Hyundai says it’s suspending production at South Korea car factories.

Hyundai, the world’s fifth-largest carmaker, said on Tuesday that it was suspending production lines at its car factories in South Korea, one of the first major manufacturers to face severe supply chain issues because of the coronavirus.

Hyundai, which relies on auto parts from China, said in a statement that it had “decided to suspend its production lines from operating at its plants in Korea. The decision is due to disruptions in the supply of parts resulting from the coronavirus outbreak in China.”

Many auto plants in China have shut down because of the virus, including factories run by Hyundai, Tesla, Ford and Nissan. Hyundai plants in South Korea would be the first to shut down lines outside China, and the move comes as Hyundai had ramped up production in China over the past two decades.

“The company is reviewing various measures to minimize the disruption of its operations, including seeking alternative suppliers in other regions,” a Hyundai spokesman said in an email. The company said suspension schedules would vary by line.

Hyundai and its affiliated automaker, Kia, produced 7.2 million cars last year.
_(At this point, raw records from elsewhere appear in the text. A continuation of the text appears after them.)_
(* ===== verification/MemorySyncSafe.v ===== *)
(** * No memory of the agent is destroyed

    Whatever interleaves with the agent's writing: a text under [memory/] that
    the supervisor deletes or writes over is an untouched rendering of the
    platform's, or was sent to the platform, which answered that it holds
    it. What it looks at before it removes a file, another process may replace
    before the removal: a text that came between is told apart ([de_unseen]),
    and may be lost. Assumed is that the size and the time of modification of a
    file tell what it holds, and that the agent keeps its files readable and
    the ledger as it is ([behaved]). *)
From S2P Require Import Prelude PolicyTypes JsJson JsBytes Programs MemoryFile MemorySync.
Local Open Scope Z_scope.

Section Safe.
Context `{Sha256} `{NodeBase64}.

(** A write of this file's memory was sent, for a text of this hash. *)
Definition sent_for (fileName hash : jsstr) (h : Home) : Prop :=
  exists writeId key text rest,
    sha256Hex text = hash /\ memoryKeyOfFileName fileName = Some key /\
    MemoryWrite writeId (write_frame writeId key (pm_content (parseMemoryFile text)) (take MEMORY_TITLE_MAX_LENGTH <$> pm_title (parseMemoryFile text))
      (take MEMORY_DESCRIPTION_MAX_LENGTH <$> pm_description (parseMemoryFile text)) rest) ∈ hm_sent h.

(** Two different contents that stood at a path never had both their time of
    modification and their size in common. *)
Definition stamps_tell (h : Home) : Prop :=
  forall path mtime c c', (path, mtime, c) ∈ hm_stood h -> (path, mtime, c') ∈ hm_stood h -> length c = length c' -> c = c'.

(** What is assumed of the agent and its files, up to this state. *)
Definition behaved (h : Home) : Prop := hm_tame h = true /\ stamps_tell h.

(** A text that may go: the platform rendered it, or holds it. *)
Definition spared (h : Home) (path text : jsstr) : Prop :=
  behaved h ->
  isUnmodifiedProjection text = true \/ exists fileName, path = memory_path fileName /\ (fileName, sha256Hex text) ∈ hm_vouched h.

Record home_ok (h : Home) : Prop := {
  hk_files p content mtime mode readable :
    hm_files h !! p = Some (Regular content mtime mode readable) -> (p, mtime, content) ∈ hm_stood h /\ (behaved h -> readable = true);
  hk_uploaded fileName hash : hm_uploadedHash h !! fileName = Some hash -> behaved h -> (fileName, hash) ∈ hm_vouched h;
  hk_ledger fileName hash : hm_ledger h !! fileName = Some hash -> behaved h -> (fileName, hash) ∈ hm_vouched h;
  hk_vouched fileName hash : (fileName, hash) ∈ hm_vouched h -> sent_for fileName hash h;
  hk_destroyed d : d ∈ hm_destroyed h -> de_unseen d = false -> spared h (de_path d) (de_text d);
}.

(** What only grows. *)
Definition grows (h h' : Home) : Prop :=
  hm_stood h ⊆ hm_stood h' /\ hm_vouched h ⊆ hm_vouched h' /\ hm_sent h ⊆ hm_sent h' /\ hm_destroyed h ⊆ hm_destroyed h' /\
  (hm_tame h' = true -> hm_tame h = true).

#[export] Instance grows_preorder : PreOrder grows.
Proof.
  split; [intros h; by split_and!|]. intros a b c (H1 & H2 & H3 & H4 & H5) (H1' & H2' & H3' & H4' & H5').
  split_and!; first [by etrans|by auto].
Qed.

Lemma behaved_before h h' : grows h h' -> behaved h' -> behaved h.
Proof. intros (Hs & _ & _ & _ & Ht) [? Hst]. split; [by apply Ht|]. intros p t c c' ??. by apply (Hst p t); apply Hs. Qed.

Lemma sent_for_grows fileName hash h h' : grows h h' -> sent_for fileName hash h -> sent_for fileName hash h'.
Proof. intros (_ & _ & Hs & _) (i & k & t & r & ? & ? & ?). exists i, k, t, r. auto. Qed.

Lemma spared_grows path text h h' : grows h h' -> spared h path text -> spared h' path text.
Proof.
  intros G Hs Hb. destruct (Hs (behaved_before h h' G Hb)) as [?|(n & ? & ?)]; [by left|right; exists n].
  destruct G as (_ & Hv & _). auto.
Qed.

(** A step that keeps the home well. *)
Definition well (h h' : Home) : Prop := home_ok h' /\ grows h h'.

Lemma well_refl h : home_ok h -> well h h.
Proof. by split. Qed.

Lemma well_trans h1 h2 h3 : well h1 h2 -> (home_ok h2 -> well h2 h3) -> well h1 h3.
Proof. intros [H1 G1] H2. destruct (H2 H1) as [? ?]. split; [done|by etrans]. Qed.

(** A step from one well home to another, by what it changes. *)
Lemma well_make h h' :
  home_ok h -> grows h h' ->
  (forall p content mtime mode readable, hm_files h' !! p = Some (Regular content mtime mode readable) ->
     hm_files h !! p = Some (Regular content mtime mode readable) \/
     ((p, mtime, content) ∈ hm_stood h' /\ (behaved h' -> readable = true))) ->
  (forall fileName hash, hm_uploadedHash h' !! fileName = Some hash -> hm_uploadedHash h !! fileName = Some hash \/
     (behaved h' -> (fileName, hash) ∈ hm_vouched h')) ->
  (forall fileName hash, hm_ledger h' !! fileName = Some hash -> hm_ledger h !! fileName = Some hash \/
     (behaved h' -> (fileName, hash) ∈ hm_vouched h')) ->
  (forall v, v ∈ hm_vouched h' -> v ∈ hm_vouched h \/ sent_for v.1 v.2 h') ->
  (forall d, d ∈ hm_destroyed h' -> d ∈ hm_destroyed h \/ (de_unseen d = false -> spared h' (de_path d) (de_text d))) -> well h h'.
Proof.
  intros Hok G Hf Hu Hled Hv Hd. split; [|done]. pose proof G as (Gw & Gv & Gs & Gd & _). pose proof (behaved_before h h' G) as Hb.
  constructor.
  - intros p c t m r E. destruct (Hf _ _ _ _ _ E) as [E'|?]; [|done]. destruct (hk_files _ Hok _ _ _ _ _ E') as [? ?]. auto.
  - intros n x [E|?]%Hu; [|done]. intros ?. apply Gv, (hk_uploaded _ Hok); auto.
  - intros n x [E|?]%Hled; [|done]. intros ?. apply Gv, (hk_ledger _ Hok); auto.
  - intros n x [E|?]%Hv; [|done]. by eapply sent_for_grows, (hk_vouched _ Hok).
  - intros d [E|?]%Hd; [|done]. intros ?. by eapply spared_grows, (hk_destroyed _ Hok).
Qed.

(** ** Books *)

Lemma books_well up re rt ls h :
  home_ok h -> (forall n x, up !! n = Some x -> hm_uploadedHash h !! n = Some x) -> well h (with_books up re rt ls h).
Proof. intros Hok Hup. apply well_make; cbn; [done|by split_and!|by left|by left; apply Hup|by left|by left|by left]. Qed.

Lemma post_well m h : home_ok h -> well h (post m h).
Proof. intros Hok. apply well_make; cbn; [done|split_and!; cbn; try done; set_solver|by left|by left|by left|by left|by left]. Qed.

Lemma chunks_well chunks h : home_ok h -> well h (with_chunks chunks h).
Proof. intros Hok. apply well_make; cbn; [done|by split_and!|by left|by left|by left|by left|by left]. Qed.

Lemma persist_well e h : home_ok h -> well h (persistLedger e h).
Proof.
  intros Hok. apply well_make; cbn; [done|by split_and!|by left|by left| |by left|by left].
  intros n x. destruct (se_persisted e); [|by left]. intros E. right. by apply (hk_uploaded _ Hok).
Qed.

Lemma forget_well e n h : home_ok h -> well h (forgetFile e n h).
Proof.
  intros Hok. unfold forgetFile. assert (well h (with_books (delete n (hm_uploadedHash h)) (delete n (hm_refusedHash h))
    (delete n (hm_retryAt h)) (delete n (hm_lastStat h)) h)) as Hw.
  { apply books_well; [done|]. by intros m x [_ ?]%lookup_delete_Some. }
  destruct (_ !! _); [|done]. eapply well_trans; [exact Hw|]. apply persist_well.
Qed.

Lemma vouch_well n hash h : home_ok h -> sent_for n hash h -> well h (vouch n hash h).
Proof.
  intros Hok Hs. apply well_make; cbn; [done|split_and!; cbn; try done; set_solver|by left| |by left| |by left].
  - intros m x [[<- <-]|[_ ?]]%lookup_insert_Some; [|by left]. right. set_solver.
  - intros v [?|Hv]%elem_of_app; [by left|]. apply list_elem_of_singleton in Hv as ->. by right.
Qed.

(** ** The agent *)

Lemma put_well path n h :
  home_ok h -> (forall c t m r, n = Regular c t m r -> behaved (put path n h) -> r = true) -> well h (put path n h).
Proof.
  intros Hok Hr. apply well_make; cbn; [done|split_and!; cbn; try done; set_solver| |by left|by left|by left|by left].
  intros p c t m r [[<- ->]|[_ ?]]%lookup_insert_Some; [|by left]. right. split; [set_solver|by eapply Hr].
Qed.

Lemma unlink_well path h : home_ok h -> well h (unlink path h).
Proof.
  intros Hok. apply well_make; cbn; [done|by split_and!| |by left|by left|by left|by left].
  intros p c t m r [_ ?]%lookup_delete_Some. by left.
Qed.

Lemma untame_well ok h : home_ok h -> well h (untame ok h).
Proof.
  intros Hok. apply well_make; cbn; [done| |by left|by left|by left|by left|by left].
  split_and!; cbn; try done. by intros [? _]%andb_true_iff.
Qed.

Lemma agent_well a h : home_ok h -> well h (agent_act a h).
Proof.
  intros Hok. unfold agent_act. eapply well_trans; [by apply (untame_well (tame a))|]. intros Hok1.
  assert (hm_tame (untame (tame a) h) = true -> tame a = true) as Htame by (by intros [_ ?]%andb_true_iff).
  set (h1 := untame (tame a) h) in *. destruct a as [path c t m r|path|from to|path kind|ledger]; cbn [tame] in *.
  - apply put_well; [done|]. intros c' t' m' r' [= <- <- <- <-] [Hb _]. by apply Htame.
  - by apply unlink_well.
  - destruct (hm_files h1 !! from) as [n|] eqn:En; [|by apply well_refl].
    eapply well_trans; [by apply unlink_well|]. intros Hok2. apply put_well; [done|]. intros c t m r -> Hb.
    eapply (hk_files _ Hok1); [exact En|]. eapply behaved_before, Hb. split_and!; cbn; try done; set_solver.
  - destruct kind; [by apply well_refl|apply put_well..]; done.
  - apply well_make; cbn; [done|by split_and!|by left|by left| |by left|by left]. intros n x _. right. intros [Hb _].
    by specialize (Htame Hb).
Qed.

Lemma gap_well e n h : home_ok h -> well h (gap e n h).
Proof.
  unfold gap. revert h. induction (se_gap e n) as [|a l IH]; intros h Hok; [by apply well_refl|]. cbn [fold_left].
  eapply well_trans; [by apply agent_well|]. apply IH.
Qed.

(** ** Files *)

(** What was looked at may go, where [text] is to be written. *)
Definition may_go (path : jsstr) (text : option jsstr) (look : option (option Node)) (h : Home) : Prop :=
  forall content mtime m readable, look = Some (Some (Regular content mtime m readable)) ->
    isMemoryFilePath path = true -> Some (utf8_string content) <> text -> spared h path (utf8_string content).

Lemma may_go_grows path text look h h' : grows h h' -> may_go path text look h -> may_go path text look h'.
Proof. intros G Hm c t m r E Hp Hne. by eapply spared_grows, Hm. Qed.

Lemma may_go_text path text look h : may_go path None look h -> may_go path text look h.
Proof. intros Hm c t m r E Hp _. by eapply Hm. Qed.

Lemma remove_well path look text h :
  home_ok h -> may_go path text look h -> well h (remove path look text h).2.
Proof.
  intros Hok Hm. unfold remove.
  assert (well h (with_files (delete path (hm_files h)) (hm_stood h) (hm_destroyed h ++ destroys path look (hm_files h !! path) text) (hm_tame h) h)) as Hw.
  { assert (grows h (with_files (delete path (hm_files h)) (hm_stood h)
      (hm_destroyed h ++ destroys path look (hm_files h !! path) text) (hm_tame h) h)) as G by (split_and!; cbn; try done; set_solver).
    apply well_make; [done|exact G|..]; cbn; [|by left|by left|by left|].
    - intros p c t m r [_ ?]%lookup_delete_Some. by left.
    - intros d [?|Hd]%elem_of_app; [by left|]. right. intros Hu. eapply spared_grows; [exact G|]. unfold destroys in Hd.
      destruct (hm_files h !! path) as [[c t m r| | |]|]; try (by apply elem_of_nil in Hd).
      destruct (isMemoryFilePath path) eqn:Ep; [|by apply elem_of_nil in Hd]. cbn [andb] in Hd.
      destruct (bool_decide (_ = text)) eqn:Et; [by apply elem_of_nil in Hd|]. apply bool_decide_eq_false in Et.
      apply list_elem_of_singleton in Hd as ->. cbn in *. apply negb_false_iff, bool_decide_eq_true in Hu. by eapply Hm. }
  destruct (hm_files h !! path) as [[]|]; try exact Hw. by apply well_refl.
Qed.

Lemma rm_well e path look h : home_ok h -> may_go path None look h -> well h (rmSync e path look h).2.
Proof.
  intros Hok Hm. pose proof (gap_well e 1 h Hok) as Hg. eapply well_trans; [exact Hg|]. intros Hok1.
  apply remove_well; [done|]. by eapply may_go_grows, Hm; apply Hg.
Qed.

Lemma write_well e path look contents mode h :
  home_ok h -> may_go path (Some (utf8_string contents)) look h -> well h (writeManagedFile e path look contents mode h).2.
Proof.
  intros Hok Hm. pose proof (gap_well e 1 h Hok) as Hg. unfold writeManagedFile.
  assert (well h (remove path look (Some (utf8_string contents)) (gap e 1 h)).2) as Hw.
  { eapply well_trans; [exact Hg|]. intros Hok1. apply remove_well; [done|]. by eapply may_go_grows, Hm; apply Hg. }
  destruct (remove _ _ _ _) as [[[]|x] h1]; cbn [snd] in *; [|done].
  eapply well_trans; [exact Hw|]. intros Hok1. pose proof (gap_well e 2 h1 Hok1) as Hg2.
  destruct (hm_files (gap e 2 h1) !! path); cbn; [done|]. eapply well_trans; [exact Hg2|]. intros Hok2.
  apply put_well; [done|]. by intros c t m r [= <- <- <- <-] _.
Qed.

(** What is read is what stands there, or what a link leads to. *)
Lemma read_text_regular e path h text c t m r :
  read_text e path h = Some text -> hm_files h !! path = Some (Regular c t m r) -> text = utf8_string c.
Proof. unfold read_text. intros E Ef. rewrite Ef in E. destruct r; [by injection E|done]. Qed.
(** The three positionals of the parser of [parse_args]. *)
Definition demo_argparse (argv : list pystr)
    : Py stdout_t (Namespace * list pystr) :=
  match argv with
  | m :: s :: rest =>
      match demo_int s, rest with
      | Some sv, [] =>
          ret ({| ns_module := m; ns_start_line := sv; ns_end_line := None |},
               [])
      | Some sv, e :: extras =>
          match demo_int e with
          | Some ev =>
              ret ({| ns_module := m; ns_start_line := sv;
                      ns_end_line := Some ev |}, extras)
          | None => raise SystemExit
          end
      | None, _ => raise SystemExit
      end
  | _ => raise SystemExit
  end.

(** Two files: [letters.py] holds the four lines [a], [b], [c], [d];
    [settings.py] holds six assignments. *)
Definition letters_source : pystr :=
  join [nl] [lit "a"; lit "b"; lit "c"; lit "d"].

Definition settings_source : pystr :=
  join [nl] [lit "CONSTANT=original"; lit "A=1"; lit "B=2"; lit "C=3";
             lit "D=4"; lit "E=5"].

(** The source and the patch of [test_patcher_logic]. *)
Definition test_source : pystr :=
  join [nl] [lit "line1"; lit "line2"; lit "line3"; lit "line4"].

Definition test_patch : pystr :=
  join [nl] [lit "inserted_line_A"; lit "inserted_line_B"].

Definition demo_files : list (pystr * pystr) :=
  [(lit "letters", letters_source); (lit "settings", settings_source)].

Definition demo_find (name : pystr) : result (option ModuleSpec) :=
  match list_find (fun f => f.1 = name) demo_files with
  | Some _ =>
      Return (Some {| spec_name := name;
                      spec_origin := lit "/lib/" ++ name ++ lit ".py" |})
  | None => Return None
  end.

Definition demo_get_source (spec : ModuleSpec) (name : pystr)
    : result (option pystr) :=
  match list_find (fun f => f.1 = name) demo_files with
  | Some (_, f) => Return (Some f.2)
  | None => Raise ImportError
  end.

Definition demo_runtime : Runtime := {|
  value := pystr;
  code := list (pystr * pystr);
  resolve_relative := fun _ _ => Raise ImportError;
  find_unregistered := demo_find;
  loader_get_source := demo_get_source;
  py_compile := demo_compile;
  py_exec := demo_exec;
  module_init := fun sp => {[ lit "__name__" := spec_name sp ]};
  shlex_split := fun line => Return (words_from [] line);
  argparse_positionals := demo_argparse
|}.

Definition demo_imports : @ImportSystem demo_runtime := flat_imports.

(** A process that has imported nothing and printed nothing. *)
Definition start : @world demo_runtime :=
  {| sys_modules := ∅; heap := ∅; stdout := [] |}.

(** The same process after [import settings]. *)
Definition imported : @world demo_runtime :=
  (modify_and_import (IS := demo_imports) (lit "settings") None
     (fun source => ret source) start).2.
(** X20. [getUserDashboard] for an authenticated caller whose identifier
    is in the form the store keeps; the dashboard asked for is that of
    the route parameter, or the caller's own when there is none. A member
    who asks for the dashboard of another is answered 403. Otherwise an
    identifier of no user is answered 404, and for a user of the store
    the answer is 200 with the user, without password, and: counters over
    the tasks assigned to the user, where the total is their number and
    the sum of the three status counters, and the high and urgent counters
    together do not exceed it; the recent tasks, at most five of the
    user's tasks, the last updated first, all of them when the user has
    five or fewer; the overdue tasks, exactly the user's tasks whose
    [isOverdue] is truthy, the earliest due first. *)
Theorem getUserDashboard_own_tasks c param now db oid :
  let target :=
    match param with
    | Some s => if Js.truthy s then s else user_id c
    | None => user_id c
    end in
  castObjectId (user_id c) = Some (user_id c) →
  castObjectId target = Some oid →
  (role c = MEMBER → target ≠ user_id c →
     respond (getUserDashboard (Some c) param now) db
     = (Thrown (AppError
          "Access denied. You can only access your own dashboard." 403), db))
  ∧ (role c = ADMIN ∨ target = user_id c →
     (List.find (has_id oid) (users db) = None →
        respond (getUserDashboard (Some c) param now) db
        = (Thrown (AppError "User not found" 404), db))
     ∧ (∀ u,
          List.find (has_id oid) (users db) = Some u →
          ∃ d,
            respond (getUserDashboard (Some c) param now) db = (Sent 200 d, db)
            ∧ db_user d = User_toJSON u
            ∧ db_user d !! "password" = None
            ∧ ds_totalTasks (db_stats d)
              = Z.of_nat (length (filter (λ t, assignee t = oid) (tasks db)))
            ∧ ds_totalTasks (db_stats d)
              = ds_todo (db_stats d) + ds_inProgress (db_stats d)
                + ds_done (db_stats d)
            ∧ 0 ≤ ds_highPriority (db_stats d)
            ∧ 0 ≤ ds_urgentPriority (db_stats d)
            ∧ ds_highPriority (db_stats d) + ds_urgentPriority (db_stats d)
              ≤ ds_totalTasks (db_stats d)
            ∧ (length (db_recentTasks d) ≤ 5)%nat
            ∧ (∀ t, t ∈ (db_recentTasks d).*1 →
                    t ∈ tasks db ∧ assignee t = oid)
            ∧ Sorted (λ a b, updatedAt b ≤ updatedAt a) (db_recentTasks d).*1
            ∧ ((length (filter (λ t, assignee t = oid) (tasks db)) ≤ 5)%nat →
               (db_recentTasks d).*1
               ≡ₚ filter (λ t, assignee t = oid) (tasks db))
            ∧ (∀ t, t ∈ db_overdueTasks d
                    ↔ t ∈ tasks db ∧ assignee t = oid
                      ∧ JsVal_truthy (isOverdue now t))
            ∧ Sorted (sorted_by (task_sort_key "dueDate") true)
                (db_overdueTasks d))).
Proof.
  intros target Hcanon Hid.
  pose proof (getUserDashboard_run c param now db oid Hcanon Hid) as Hrun.
  cbv zeta in Hrun. fold target in Hrun. rewrite Hrun. clear Hrun.
  split.
  { intros Hm Hne. by rewrite !bool_decide_eq_true_2. }
  intros Hallowed.
  assert (Hguard :
    bool_decide (role c = MEMBER) && bool_decide (user_id c ≠ target) = false).
  { destruct Hallowed as [Hadmin| ->].
    - rewrite bool_decide_eq_false_2; [done|]. congruence.
    - rewrite (bool_decide_eq_false_2 (_ ≠ _)); [apply andb_false_r|]. tauto. }
  rewrite Hguard. split; [by intros ->|].
  intros u ->. cbv zeta.
  set (mine := filter (λ t, assignee t = oid) (tasks db)).
  set (recent := merge_sort (sorted_by (task_sort_key "updatedAt") false) mine).
  eexists. split; [reflexivity|].
  cbn [db_user db_stats db_recentTasks db_overdueTasks].
  assert (Hfst :
    ((λ t, (t, name_ref db (createdBy t))) <$> take 5 recent).*1 = take 5 recent).
  { rewrite <- list_fmap_compose. apply list_fmap_id. }
  rewrite Hfst.
  split; [done|]. split; [apply User_toJSON_no_password|].
  assert (Hstats :
    let s := default (mkDashboardStats 0 0 0 0 0 0) (dashboard_group mine) in
    ds_totalTasks s = Z.of_nat (length mine)
    ∧ ds_totalTasks s = ds_todo s + ds_inProgress s + ds_done s
    ∧ 0 ≤ ds_highPriority s ∧ 0 ≤ ds_urgentPriority s
    ∧ ds_highPriority s + ds_urgentPriority s ≤ ds_totalTasks s).
  { unfold dashboard_group. destruct mine as [|t0 rest] eqn:Hmine; [cbn; lia|].
    cbn [default from_option id ds_totalTasks ds_todo ds_inProgress ds_done
         ds_highPriority ds_urgentPriority]. unfold count_where.
    pose proof (length_filter_status_all (t0 :: rest)).
    pose proof (length_filter_priority (t0 :: rest)). lia. }
  cbv zeta in Hstats. destruct Hstats as (H1 & H2 & H3 & H4 & H5).
  do 5 (split; [done|]).
  split; [rewrite length_fmap, length_take; lia|].
  split.
  { intros t Ht%(subseteq_take 5). unfold recent in Ht.
    rewrite merge_sort_Permutation in Ht.
    apply list_elem_of_filter in Ht. tauto. }
  split.
  { apply Sorted_take.
    apply (Sorted_impl (sorted_by (task_sort_key "updatedAt") false)).
    - intros a b. unfold sorted_by. cbn. intros Hle%Is_true_true.
      by apply Z.leb_le.
    - apply Sorted_merge_sort. apply _. }
  split.
  { intros Hfew. rewrite take_ge.
    - apply merge_sort_Permutation.
    - unfold recent. by rewrite merge_sort_Permutation. }
  split.
  { intros t. rewrite merge_sort_Permutation, list_elem_of_filter.
    unfold mine. rewrite list_elem_of_filter, overdue_query_truthy. tauto. }
  apply Sorted_merge_sort. apply _.
Qed.
(** A dict that the inference builds: distinct keys, levels 3 or 4. *)
Lemma mapped_skills_levels (role_lower : string) (mapping : dict (list string)) :
  wf (mapped_skills role_lower mapping)
  /\ Forall (fun kv => snd kv = 3 \/ snd kv = 4) (mapped_skills role_lower mapping).
Proof.
  induction mapping as [| [role_key skills] mapping IH]; cbn [mapped_skills].
  - split; constructor.
  - destruct (contains role_key role_lower); [| exact IH].
    assert (H : forall d : dict Z,
               wf d /\ Forall (fun kv => snd kv = 3 \/ snd kv = 4) d ->
               wf (fold_left (fun required_skills skill => set required_skills skill 3)
                             skills d)
               /\ Forall (fun kv => snd kv = 3 \/ snd kv = 4)
                    (fold_left (fun required_skills skill => set required_skills skill 3)
                               skills d)).
    { induction skills as [| skill skills IHs]; intros d [Hwf Hall]; cbn [fold_left].
      - split; assumption.
      - apply IHs. split; [apply wf_set, Hwf |].
        apply (Forall_set (fun v => v = 3 \/ v = 4)); [exact Hall | now left]. }
    apply H. split; constructor.
Qed.

Lemma keyword_scan_levels (role_lower : string) (keywords d : dict Z) :
  Forall (fun kv => snd kv = 3 \/ snd kv = 4) keywords ->
  wf d -> Forall (fun kv => snd kv = 3 \/ snd kv = 4) d ->
  wf (fold_left
        (fun required_skills '(keyword, level) =>
           if contains keyword role_lower || contains (replace "_" " " keyword) role_lower
           then set required_skills keyword level
           else required_skills)
        keywords d)
  /\ Forall (fun kv => snd kv = 3 \/ snd kv = 4)
       (fold_left
          (fun required_skills '(keyword, level) =>
             if contains keyword role_lower || contains (replace "_" " " keyword) role_lower
             then set required_skills keyword level
             else required_skills)
          keywords d).
Proof.
  intros Hk. revert d. induction Hk as [| [keyword level] keywords Hl Hk IH];
    intros d Hwf Hall; cbn [fold_left].
  - split; assumption.
  - cbn [snd] in Hl.
    destruct (contains keyword role_lower || contains (replace "_" " " keyword) role_lower).
    + apply IH; [apply wf_set, Hwf |].
      apply (Forall_set (fun v => v = 3 \/ v = 4)); assumption.
    + apply IH; assumption.
Qed.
Hyundai has a worldwide network of factories, including plants in Russia, Turkey, the Czech Republic and Montgomery, Ala., which can probably make up for lost production in Korea.

But the shutdown of some production at its Korean plants may signal further disruptions at manufacturers that depend on parts from China. The longer that Chinese factories remain shut down, the greater the risk of shortages of key components.

Hyundai sold more than four million vehicles last year, most of them in China and the United States.